Lemma slice_marker inner : slice ("{{" +:+ inner +:+ "}}") 2 (-2) = inner.
Proof.
  unfold slice. rewrite !length_append.
  change (String.length "{{") with 2. change (String.length "}}") with 2.
  replace (if (2 <? 0)%Z then _ else _) with 2%Z
    by (destruct (Z.ltb_spec 2 0); lia).
  replace (if (-2 <? 0)%Z then _ else _) with (Z.of_nat (String.length inner) + 2)%Z
    by (destruct (Z.ltb_spec (-2) 0); lia).
  replace (Z.to_nat (Z.max _ 0)) with (String.length inner) by lia.
  change (Z.to_nat 2) with 2.
  change ("{{" +:+ inner +:+ "}}") with (String "{" (String "{" (inner +:+ "}}"))).
  simpl. apply substring_all.
Qed.

Lemma is_marker_slice m : is_marker m → m = "{{" +:+ slice m 2 (-2) +:+ "}}".
Proof. intros (inner & -> & _). by rewrite slice_marker. Qed.

Lemma INTERP_REGEXP_before s before m rest :
  INTERP_REGEXP s = Some (before, m, rest) → ¬ has_marker before.
Proof.
  intros E (b' & m' & r' & -> & Hm').
  apply INTERP_REGEXP_sound in E as (-> & Hm & Hleft).
  specialize (Hleft b' m' (r' +:+ m +:+ rest)).
  rewrite !append_assoc in Hleft. specialize (Hleft eq_refl Hm').
  apply is_marker_length in Hm'. rewrite !length_append in Hleft. lia.
Qed.

Lemma INTERP_REGEXP_rest s before m rest :
  INTERP_REGEXP s = Some (before, m, rest) → String.length rest < String.length s.
Proof.
  intros E. apply INTERP_REGEXP_sound in E as (-> & Hm & _).
  apply is_marker_length in Hm. rewrite !length_append. lia.
Qed.

(** The tokens spell the string, literal text and markers in their places;
    with fuel for every character no marker is left in the text. *)
Lemma tokens_go_raw fuel : ∀ s, concat_strings (raw <$> tokens_go fuel s) = s.
Proof.
  induction fuel as [|fuel IH]; intros s; simpl; [by rewrite append_nil_r|].
  destruct (INTERP_REGEXP s) as [[[before m] rest]|] eqn:E;
    simpl; [|by rewrite append_nil_r].
  rewrite IH. apply INTERP_REGEXP_sound in E as (-> & Hm & _).
  by rewrite <- is_marker_slice.
Qed.

Lemma tokens_go_ok fuel :
  ∀ s, String.length s < fuel → Forall token_ok (tokens_go fuel s).
Proof.
  induction fuel as [|fuel IH]; intros s Hfuel; [lia|]. simpl.
  destruct (INTERP_REGEXP s) as [[[before m] rest]|] eqn:E.
  - constructor; [by eapply INTERP_REGEXP_before|].
    constructor.
    + simpl. apply INTERP_REGEXP_sound in E as (_ & Hm & _).
      by rewrite <- is_marker_slice.
    + apply IH. apply INTERP_REGEXP_rest in E. lia.
  - constructor; [|constructor]. simpl. by apply INTERP_REGEXP_None.
Qed.

(** ** Formatting an expression *)

Lemma scope_name_ok v name st :
  scope_name v = Some name →
  (if truthy v
   then let* id := to_string v in ret ("subScope_" +:+ id)
   else ret "scope") st = (Ok name, st).
Proof.
  destruct v as [| | |n| |]; try discriminate; simpl.
  - by intros [= <-].
  - intros [= <-]. by destruct (n =? 0)%Z.
Qed.

Lemma scope_needed_get st root l k :
  k ≠ "shouldDefineScope" →
  get (heap (scope_needed st root)) l k = get (heap st) l k.
Proof.
  intros Hk. unfold scope_needed.
  destruct (set_own _ _ _ _) as [h'|] eqn:E; [|reflexivity].
  by eapply get_set_own_ne.
Qed.

Lemma scope_needed_twice st root :
  scope_needed (scope_needed st root) root = scope_needed st root.
Proof.
  unfold scope_needed at 2 3. unfold set_own.
  destruct (heap st !! root) as [[proto props| |]|] eqn:E.
  - unfold scope_needed, set_own. cbn [heap nextID].
    rewrite list_lookup_insert_eq by (eapply lookup_lt_Some; eassumption).
    by rewrite list_insert_insert_eq, insert_insert_eq.
  - unfold scope_needed, set_own. by rewrite E.
  - unfold scope_needed, set_own. by rewrite E.
  - unfold scope_needed, set_own. by rewrite E.
Qed.

Lemma formattable_scope_needed st this root m name :
  formattable st this root m name →
  formattable (scope_needed st root) this root m name.
Proof.
  intros [Hroot Hobj Hvars Hscope]. split.
  - by rewrite scope_needed_get.
  - unfold scope_needed. destruct (set_own _ _ _ _) as [h'|] eqn:E; [|done].
    cbn [heap]. unfold is_object in *.
    rewrite (set_own_lookup _ _ _ _ _ root E), decide_True by done.
    by destruct (heap st !! root) as [[| |]|].
  - rewrite scope_needed_get by done. unfold scope_needed.
    destruct (set_own _ _ _ _) as [h'|] eqn:E; [|done].
    cbn [heap]. by rewrite (entries_of_set_own _ _ _ _ _ _ E).
  - by rewrite scope_needed_get.
Qed.

Section ResolverProperties.

Variable compileExpr : string → gmap string QWebVar → string → outcome string.

Lemma formatExpression_ok this root st m name expr :
  formattable st this root m name →
  formatExpression compileExpr this expr st =
    (compileExpr expr m name, scope_needed st root).
Proof.
  intros Hf. pose proof (formattable_scope_needed _ _ _ _ _ Hf) as Hf'.
  destruct Hf as [Hroot Hobj _ _]. destruct Hf' as [_ _ Hvars Hscope].
  unfold is_object in Hobj. unfold formatExpression.
  unfold bind at 1, read at 1. rewrite Hroot.
  unfold bind at 1, as_obj at 1.
  destruct (heap st !! root) as [[proto props| |]|] eqn:E; try discriminate.
  unfold bind at 1. unfold write at 1.
  assert (scope_needed st root =
          mkState (<[root := Obj proto (<["shouldDefineScope" := VBool true]> props)]> (heap st))
            (nextID st)) as Hst
    by (unfold scope_needed, set_own; by rewrite E).
  unfold set_own. rewrite E, <- Hst.
  unfold bind at 1, read at 1.
  unfold bind at 1. rewrite (scope_name_ok _ _ _ Hscope).
  unfold bind at 1, read at 1.
  unfold bind, as_dict. rewrite Hvars. reflexivity.
Qed.

(** The replacement, marker by marker, on a context that can format. *)
Lemma String_replace_go_render this root m name fuel :
  ∀ s st,
    formattable st this root m name →
    String_replace_go fuel s
      (λ mk, let* e := formatExpression compileExpr this (slice mk 2 (-2)) in
             ret ("${" +:+ e +:+ "}")) st =
      (render (λ e, compileExpr e m name) (tokens_go fuel s),
       match fuel, INTERP_REGEXP s with
       | S _, Some _ => scope_needed st root
       | _, _ => st
       end).
Proof.
  induction fuel as [|fuel IH]; intros s st Hf; simpl.
  - by rewrite append_nil_r.
  - destruct (INTERP_REGEXP s) as [[[before mk] rest]|] eqn:E; simpl;
      [|by rewrite append_nil_r].
    unfold bind at 1. unfold bind at 1.
    rewrite (formatExpression_ok _ _ _ _ _ _ Hf).
    destruct (compileExpr (slice mk 2 (-2)) m name) as [e|x]; [|reflexivity].
    cbn [ret]. unfold bind at 1.
    rewrite IH by (by apply formattable_scope_needed).
    assert (match fuel with
            | 0 => scope_needed st root
            | S _ => match INTERP_REGEXP rest with
                     | Some _ => scope_needed (scope_needed st root) root
                     | None => scope_needed st root
                     end
            end = scope_needed st root) as ->.
    { destruct fuel; [done|]. destruct (INTERP_REGEXP rest); [|done].
      apply scope_needed_twice. }
    destruct (render _ _) as [r|x]; [|reflexivity].
    unfold ret. by rewrite !append_assoc.
Qed.

Lemma String_match_head s :
  String_match s =
  match INTERP_REGEXP s with
  | Some (_, mk, rest) => Some (mk :: regexp_matches (String.length s) rest)
  | None => None
  end.
Proof.
  unfold String_match. simpl. by destruct (INTERP_REGEXP s) as [[[? ?] ?]|].
Qed.
(* ===== verification/JsMap.v ===== *)
(** * JavaScript's [Map]

    A [Map] iterates over its entries in the order of their insertion: it is
    the list of the entries.  Setting a key that is present keeps its place.
    String keys built with [JSON.stringify] of a tuple are the tuple, which the
    quotes make unambiguous. *)
From S2P Require Import Prelude.

Abbreviation Map K V := (list (K * V)).

Section JsMap.
Context {K V : Type} `{EqDecision K}.

Fixpoint Map_get (k : K) (m : Map K V) : option V :=
  match m with
  | [] => None
  | (k', v) :: m => if decide (k' = k) then Some v else Map_get k m
  end.

Fixpoint Map_set (k : K) (v : V) (m : Map K V) : Map K V :=
  match m with
  | [] => [(k, v)]
  | (k', v') :: m => if decide (k' = k) then (k, v) :: m else (k', v') :: Map_set k v m
  end.

Definition Map_delete (k : K) (m : Map K V) : Map K V := filter (fun e => e.1 <> k) m.

Lemma Map_get_set k v m k' : Map_get k' (Map_set k v m) = if decide (k = k') then Some v else Map_get k' m.
Proof.
  induction m as [|[a w] m IH]; cbn; [done|].
  destruct (decide (a = k)) as [->|]; cbn; [repeat case_decide; done|]. rewrite IH. repeat case_decide; congruence.
Qed.

Lemma Map_get_delete k m k' : Map_get k' (Map_delete k m) = if decide (k = k') then None else Map_get k' m.
Proof.
  unfold Map_delete. induction m as [|[a w] m IH]; [by case_decide|]. destruct (decide (a = k)) as [->|].
  - rewrite filter_cons_False by (cbn; auto). rewrite IH. cbn. by repeat case_decide.
  - rewrite filter_cons_True by done. cbn. rewrite IH. repeat case_decide; congruence.
Qed.

Lemma Map_get_In k v m : Map_get k m = Some v -> (k, v) ∈ m.
Proof. induction m as [|[a w] m IH]; cbn; [done|]. case_decide; [intros [= ->]; subst; left|right; auto]. Qed.

Lemma Map_get_Some k v m : NoDup m.*1 -> (k, v) ∈ m -> Map_get k m = Some v.
Proof.
  induction m as [|[a w] m IH]; cbn; intros Hd Hin; [by apply not_elem_of_nil in Hin|]. apply NoDup_cons in Hd as [Ha Hd].
  apply elem_of_cons in Hin as [[= -> ->]|Hin]; [by rewrite decide_True|]. rewrite decide_False; [auto|].
  intros ->. apply Ha, list_elem_of_fmap. by exists (k, v).
Qed.

Lemma Map_get_None k m : Map_get k m = None <-> k ∉ m.*1.
Proof.
  induction m as [|[a w] m IH]; cbn; [split; [intros _; apply not_elem_of_nil|done]|]. rewrite not_elem_of_cons, <- IH. case_decide; naive_solver.
Qed.

(** The keys of a map that has been built by [set] and [delete]. *)
Lemma Map_set_keys k v m : (Map_set k v m).*1 = if decide (k ∈ m.*1) then m.*1 else m.*1 ++ [k].
Proof.
  induction m as [|[a w] m IH]; [done|]. cbn [Map_set]. destruct (decide (a = k)) as [->|Ha]; cbn.
  - by rewrite decide_True by left.
  - rewrite IH. repeat case_decide; rewrite ?elem_of_cons in *; try done; naive_solver.
Qed.

Lemma Map_set_NoDup k v m : NoDup m.*1 -> NoDup (Map_set k v m).*1.
Proof. intros Hd. rewrite Map_set_keys. case_decide; [done|]. apply NoDup_app. split; [done|]. split; [set_solver|apply NoDup_singleton]. Qed.

Lemma Map_delete_sublist k m : Map_delete k m `sublist_of` m.
Proof. unfold Map_delete. induction m as [|e m IH]; [done|]. rewrite filter_cons. case_decide; by constructor. Qed.

Lemma filter_keys_NoDup (P : K * V -> Prop) `{!forall e, Decision (P e)} m : NoDup m.*1 -> NoDup (filter P m).*1.
Proof.
  induction m as [|[a w] m IH]; [done|]. intros [Ha Hd]%NoDup_cons. rewrite filter_cons. case_decide; [|auto]. cbn. apply NoDup_cons.
  split; [|auto]. intros (e & E & He)%list_elem_of_fmap. apply list_elem_of_filter in He as [_ He]. apply Ha, list_elem_of_fmap. by exists e.
Qed.

Lemma Map_delete_NoDup k m : NoDup m.*1 -> NoDup (Map_delete k m).*1.
Proof. apply filter_keys_NoDup. Qed.

Lemma length_Map_set k v m : (length (Map_set k v m) <= S (length m))%nat.
Proof. induction m as [|[a w] m IH]; cbn; [done|]. case_decide; cbn; lia. Qed.

Lemma length_Map_set_present k v m : is_Some (Map_get k m) -> length (Map_set k v m) = length m.
Proof. intros [w Hw]. induction m as [|[a u] m IH]; [done|]. cbn in *. case_decide; [done|]. cbn. by rewrite IH. Qed.
End JsMap.

#[global] Arguments Map_delete : simpl never.
Lemma gf16_div_spec x y : range16 x -> range16 y -> y <> 0 ->
  exists q, gf16_div x y = Ok q /\ range16 q /\ gf16_mul q y = x.
Proof.
  intros Hx Hy Hy0. unfold gf16_div. destruct (Z.eqb_spec y 0) as [Hy1|_]; [contradiction|].
  destruct (Z.eqb_spec x 0) as [->|Hx0]; [exists 0; split; [done|]; split; done|].
  destruct (log_at_spec x) as (m & -> & Hm & Hpm); [unfold range16 in Hx; lia|].
  destruct (log_at_spec y) as (n & Hln & Hn & Hpn); [unfold range16 in Hy; lia|].
  rewrite Hln. eexists. split; [done|].
  replace (Z.of_nat m + 65535 - Z.of_nat n) with (Z.of_nat (m + (Z.to_nat 65535 - n))) by lia.
  rewrite exp_at_xpow by lia.
  assert (H1 : range16 1) by (unfold range16; lia). split; [exact (xpow_range _ _ H1)|].
  destruct (gf16_mul_spec (xpow (m + (Z.to_nat 65535 - n)) 1) y) as (n' & Hn' & _ & _ & ->);
    [exact (xpow_range _ _ H1)|unfold range16 in Hy; lia|].
  assert (n' = n) as -> by lia. rewrite <- xpow_add.
  replace (n + (m + (Z.to_nat 65535 - n)))%nat with (m + Z.to_nat 65535)%nat by lia.
  by rewrite xpow_add, xpow_period.
Qed.

#[export] Instance GaloisField16_laws : GaloisFieldLaws GaloisField16.
Proof.
  constructor; unfold in_field; cbn; fold GF16_SIZE; change GF16_SIZE with (2 ^ 16) in *.
  - done.
  - done.
  - apply range16_lxor.
  - apply gf16_mul_range.
  - apply gf16_mul_comm.
  - apply gf16_mul_assoc.
  - apply gf16_mul_1_l.
  - apply gf16_mul_xor_l.
  - intros x. unfold gf16_div. eexists. done.
  - apply gf16_div_spec.
Qed.

(** ** Field elements as a type

    [elt] is the carrier of a lawful field; [elt_field] lets [ring] and
    [field] work on it, and [val] maps its operations to the code's. *)
Section Elements.
Context {F : GaloisField} {HF : GaloisFieldLaws F}.

Definition in_fieldb (x : Z) : bool := (0 <=? x) && (x <? gf_size).
Definition elt : Type := { x : Z | in_fieldb x = true }.
Definition val (x : elt) : Z := `x.

Lemma in_fieldb_spec x : in_fieldb x = true <-> in_field x.
Proof. unfold in_fieldb, in_field. rewrite andb_true_iff, Z.leb_le, Z.ltb_lt. done. Qed.

Definition mk_elt (x : Z) (H : in_field x) : elt := exist _ x (proj2 (in_fieldb_spec x) H).

Lemma val_mk x H : val (mk_elt x H) = x.
Proof. done. Qed.
Lemma val_in (x : elt) : in_field (val x).
Proof. apply in_fieldb_spec, (proj2_sig x). Qed.
Lemma val_inj (x y : elt) : val x = val y -> x = y.
Proof.
  destruct x as [x Hx], y as [y Hy]; cbn. intros <-. f_equal. apply UIP_dec, bool_dec.
Qed.
Lemma val_eq (x y : elt) : x = y <-> val x = val y.
Proof. split; [by intros ->|apply val_inj]. Qed.

#[export] Instance elt_eq_dec : EqDecision elt.
Proof. refine (fun x y => cast_if (decide (val x = val y))); by rewrite val_eq. Defined.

▬▬▬▬▬▬▬▬▬▬

> [Work to complete]: Among the records above, a stretch begins at the line containing "apply elem_of_cons in" and ends at the line containing "cbn; lia. Qed.". Restate that stretch word for word, and nothing else.

> [Exercise result]:
  apply elem_of_cons in Hin as [[= -> ->]|Hin]; [by rewrite decide_True|]. rewrite decide_False; [auto|].
  intros ->. apply Ha, list_elem_of_fmap. by exists (k, v).
Qed.

Lemma Map_get_None k m : Map_get k m = None <-> k ∉ m.*1.
Proof.
  induction m as [|[a w] m IH]; cbn; [split; [intros _; apply not_elem_of_nil|done]|]. rewrite not_elem_of_cons, <- IH. case_decide; naive_solver.
Qed.

(** The keys of a map that has been built by [set] and [delete]. *)
Lemma Map_set_keys k v m : (Map_set k v m).*1 = if decide (k ∈ m.*1) then m.*1 else m.*1 ++ [k].
Proof.
  induction m as [|[a w] m IH]; [done|]. cbn [Map_set]. destruct (decide (a = k)) as [->|Ha]; cbn.
  - by rewrite decide_True by left.
  - rewrite IH. repeat case_decide; rewrite ?elem_of_cons in *; try done; naive_solver.
Qed.

Lemma Map_set_NoDup k v m : NoDup m.*1 -> NoDup (Map_set k v m).*1.
Proof. intros Hd. rewrite Map_set_keys. case_decide; [done|]. apply NoDup_app. split; [done|]. split; [set_solver|apply NoDup_singleton]. Qed.

Lemma Map_delete_sublist k m : Map_delete k m `sublist_of` m.
Proof. unfold Map_delete. induction m as [|e m IH]; [done|]. rewrite filter_cons. case_decide; by constructor. Qed.

Lemma filter_keys_NoDup (P : K * V -> Prop) `{!forall e, Decision (P e)} m : NoDup m.*1 -> NoDup (filter P m).*1.
Proof.
  induction m as [|[a w] m IH]; [done|]. intros [Ha Hd]%NoDup_cons. rewrite filter_cons. case_decide; [|auto]. cbn. apply NoDup_cons.
  split; [|auto]. intros (e & E & He)%list_elem_of_fmap. apply list_elem_of_filter in He as [_ He]. apply Ha, list_elem_of_fmap. by exists e.
Qed.

Lemma Map_delete_NoDup k m : NoDup m.*1 -> NoDup (Map_delete k m).*1.
Proof. apply filter_keys_NoDup. Qed.

Lemma length_Map_set k v m : (length (Map_set k v m) <= S (length m))%nat.
Proof. induction m as [|[a w] m IH]; cbn; [done|]. case_decide; cbn; lia. Qed.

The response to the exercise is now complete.